Wir Menschen werden, wie man uns sieht.

André Stern begleitet mich schon seit vielen Jahren. Lange bevor unser ältester Sohn in’s Kindergartenalter kam, habe ich sein Buch „…und ich war nie in der Schule“ gelesen. Seine Schilderungen im Buch und auch in Interviews (insbesondere bei Aeschbacher im Februar 2011) sind Offenbarungen für mich, seine Eltern wahre Vorbilder.

Als ich vor kurzem wieder einmal ein Interview mit ihm und Gerald Hüther hörte, wurde ich auf André’s neues Buch „Reise in das unbekannte Land des Vertrauens“ aufmerksam. Was für eine wunderbare Ferienlektüre!

Seit ich Mutter bin, lerne ich mit Abstand am meisten von unseren Kindern. Manchmal fällt es mir leichter, ihre fadengeraden und messerscharfen Beobachtungen anzunehmen. Oft hadere ich auch echt mit all den Glaubenssätzen und Schubladen, die sich da bei mir immer wieder öffnen. Nach so vielen Blicken in den Spiegel kommen nach wie vor Dogmen zum Vorschein, die ich irgendwann verinnerlicht habe.

Bestätigt und ertappt
Beim Lesen dieses Buches habe ich gefühlt ständig genickt. Wie einfach und glücklich unsere Leben doch wären, wenn wir alle auf Augenhöhe miteinander umgingen, ohne Hierarchie und Bewertungen! Auch mit sich selber. Mindestens so oft wie ich mich beim Lesen bestätigt gefühlt habe, fühlte ich mich ertappt!

Zum Beispiel, als folgende Situation beschrieben wird: Ein Bub erzählt einer Frau, die sich dafür interessiert, von einer wissenschaftlichen Zeitschrift. „Stellen sie sich vor“, sagt er begeistert, „zwischen den Erdjahren 1993 und 2014 haben sie eine Folge pro Woche veröffentlicht!“
Beinahe reflexartig antwortete die Frau mit eigener Frage, die charakteristisch ist für die Haltung von Erwachsenen; „Wirklich? Und sag mal, wie viele Jahre sind das?“
Ohne sich dessen bewusst zu werden, versetzt sie sich durch diese gesellschaftliche Gewohnheit in die Überlegenheitsposition derer, die „wissen“ und stellt das Kind auf die Probe.
Würde das Kind zu diesem Zeitpunkt an der Rechnung interessiert sein, hätte es sie schon längst ausgerechnet! Abgesehen davon, dass diese Frage die meisten Kinder verunsichert, lenkt es vom Fluss seiner Überlegungen ab.
Au weiah – wieviele Male habe ich das schon bei unseren Kindern gemacht…

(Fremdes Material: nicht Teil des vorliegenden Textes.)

(** ** The client behind an interface

    What the facility asks of a [SandeshClient].  A queue water mark is a count, a level
    and whether it is a high one. *)
Definition QueueWaterMarkInfo : Type := Z * Z * bool.
Class FacClient (C : Type) := {
  (** The constructor and [Initiate]; the flag is [periodicuve]. *)
  fc_new : list ClientSM.Endpoint -> bool -> C;
  fc_SendSandesh : ClientSM.Snh -> C -> bool * C;
  fc_SendSandeshUVE : ClientSM.Snh -> C -> bool * C;
  fc_CloseSMSession : C -> option (bool * C);
  (** [session()->SendingLevel()] and the DSCP value, of the session if there is one. *)
  fc_SendingLevel : C -> option Z;
  fc_GetDscpValue : C -> option Z;
  fc_ReConfigCollectors : list string -> C -> C;
  fc_SetDscpValue : Z -> C -> C;
  fc_MayBeStartRunner : C -> C;
  fc_GetSessionWaterMarkInfo : C -> list QueueWaterMarkInfo;
  fc_SetSessionWaterMarkInfo : QueueWaterMarkInfo -> C -> C;
  fc_ResetSessionWaterMarkInfo : C -> C;
  (** The server and the name of the state. *)
  fc_server : C -> ClientSM.Endpoint * string;
}.

Module Sandesh.

Inductive SandeshRole := Invalid | Generator | Collector | Test.
#[export] Instance SandeshRole_eq_dec : EqDecision SandeshRole.
Proof. solve_decision. Defined.
Definition SandeshRoleToString (role : SandeshRole) : string :=
  match role with
  | Generator => "Generator" | Collector => "Collector" | Test => "Test" | Invalid => "Invalid"
  end.

(** The answers of sandesh_req.cc; other messages are opaque. *)
Inductive content :=
  | Opaque (c : Z)
  | SandeshLoggingParams (enable : bool) (category log_level : string) (trace_print enable_flow_log : bool)
  | SandeshSendingParams (system_logs_rate_limit : Z) (disable_object_logs disable_all_logs disable_flows : bool)
      (dscp : option Z)
  | SandeshSendQueueResponse (enable : bool)
  | CollectorInfoResponse (info : option (ClientSM.Endpoint * string))
  | SandeshSendQueueParamsResponse (info : list (Z * string * bool))
  | SandeshMessageStatsResp (types : list SandeshMessageTypeStats) (agg : SandeshMessageStats)
      (sending_level : option string).

(** A message object.  [is_uve]: of class [SandeshUVE]. *)
Record sandesh := MkSandesh {
  type_ : SandeshType;
  is_uve : bool;
  name_ : string;
  level_ : Z;
  category_ : string;
  context_ : string;
  content_ : content;
}.

(** What happens to objects and what others see. *)
Inductive effect :=
  | Created (m : sandesh)
  | Released (m : sandesh)
  | Logged (l : LogLevel) (m : sandesh)
  | DropLogged (m : sandesh)
  | HttpResponse (m : sandesh)
  | CalledBack (m : sandesh)
  | Unrolled (m : sandesh)
  | RequestReleased (name : string)
  | ClientCreated
  | ClientDeleted
  | HttpUninit.

(** Who the process is. *)
Record Identity := MkIdentity {
  role_ : SandeshRole;
  module_ : string;
  source_ : string;
  node_type_ : string;
  instance_id_ : string;
  http_port_ : Z;
  client_context_ : Z;
}.
Definition set_role v (x : Identity) : Identity :=
  MkIdentity v (module_ x) (source_ x) (node_type_ x) (instance_id_ x) (http_port_ x)
    (client_context_ x).
Definition set_module v (x : Identity) : Identity :=
  MkIdentity (role_ x) v (source_ x) (node_type_ x) (instance_id_ x) (http_port_ x)
    (client_context_ x).
Definition set_source v (x : Identity) : Identity :=
  MkIdentity (role_ x) (module_ x) v (node_type_ x) (instance_id_ x) (http_port_ x)
    (client_context_ x).
Definition set_node_type v (x : Identity) : Identity :=
  MkIdentity (role_ x) (module_ x) (source_ x) v (instance_id_ x) (http_port_ x)
    (client_context_ x).
Definition set_instance_id v (x : Identity) : Identity :=
  MkIdentity (role_ x) (module_ x) (source_ x) (node_type_ x) v (http_port_ x) (client_context_ x).
Definition set_http_port v (x : Identity) : Identity :=
  MkIdentity (role_ x) (module_ x) (source_ x) (node_type_ x) (instance_id_ x) v
    (client_context_ x).
Definition set_client_context v (x : Identity) : Identity :=
  MkIdentity (role_ x) (module_ x) (source_ x) (node_type_ x) (instance_id_ x) (http_port_ x) v.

Was ich zudem aus dem Buch mitnehme ist, zukünftig zu sagen, dass ich keinen Grund habe, mich für höhere Mathematik zu interessieren anstatt „ich war nie gut in Mathematik“. Und umgekehrt „Sprachen interessieren mich“ anstatt „ich bin gut in Sprachen“. Es hat nämlich nicht mit Intelligenz oder Fleiss und Pflichtbewusstsein zu tun respektive mit Faulheit und Dummheit. Entscheidend ist, ob die Materie im Moment wichtig für mich und mein Leben ist. Wenn sie für meine Berufung nicht nötig ist, werde ich es mir nur mit auswendig lernen und grosser Mühe für einige Zeit eintrichtern können.

Herzerwärmend und inspirierend finde ich Kapitel 37. Es beschreibt einen Spaziergang mit einem kleinen Jungen, der die Müllmänner zu Helden macht, mit seinen strahlenden Augen die Herzen zweier Polizisten gewinnt, durch seine natürliche Anteilnahme eine Fensterputzerin verzaubert, einen Bauführer beeindruckt und das verletzte Kind in einem Pizzaiolo durch seine ehrliche Bewunderung heilte.

Was für ein freudvoller Ort wäre die Erde, wenn wir alle wertefrei, in gegenseitigem Vertrauen leben würden!

Mein Fazit:
Es liegt an mir, weiterhin meine Schubladen der Wertungen und gesellschaftlichen Dogmen zu öffnen und zu räumen. Veränderung beginnt jetzt und bei mir. Je mehr bedingungsloses Vertrauen, Liebe und Grosszügigkeit ich gebe, desto mehr kommt zurück.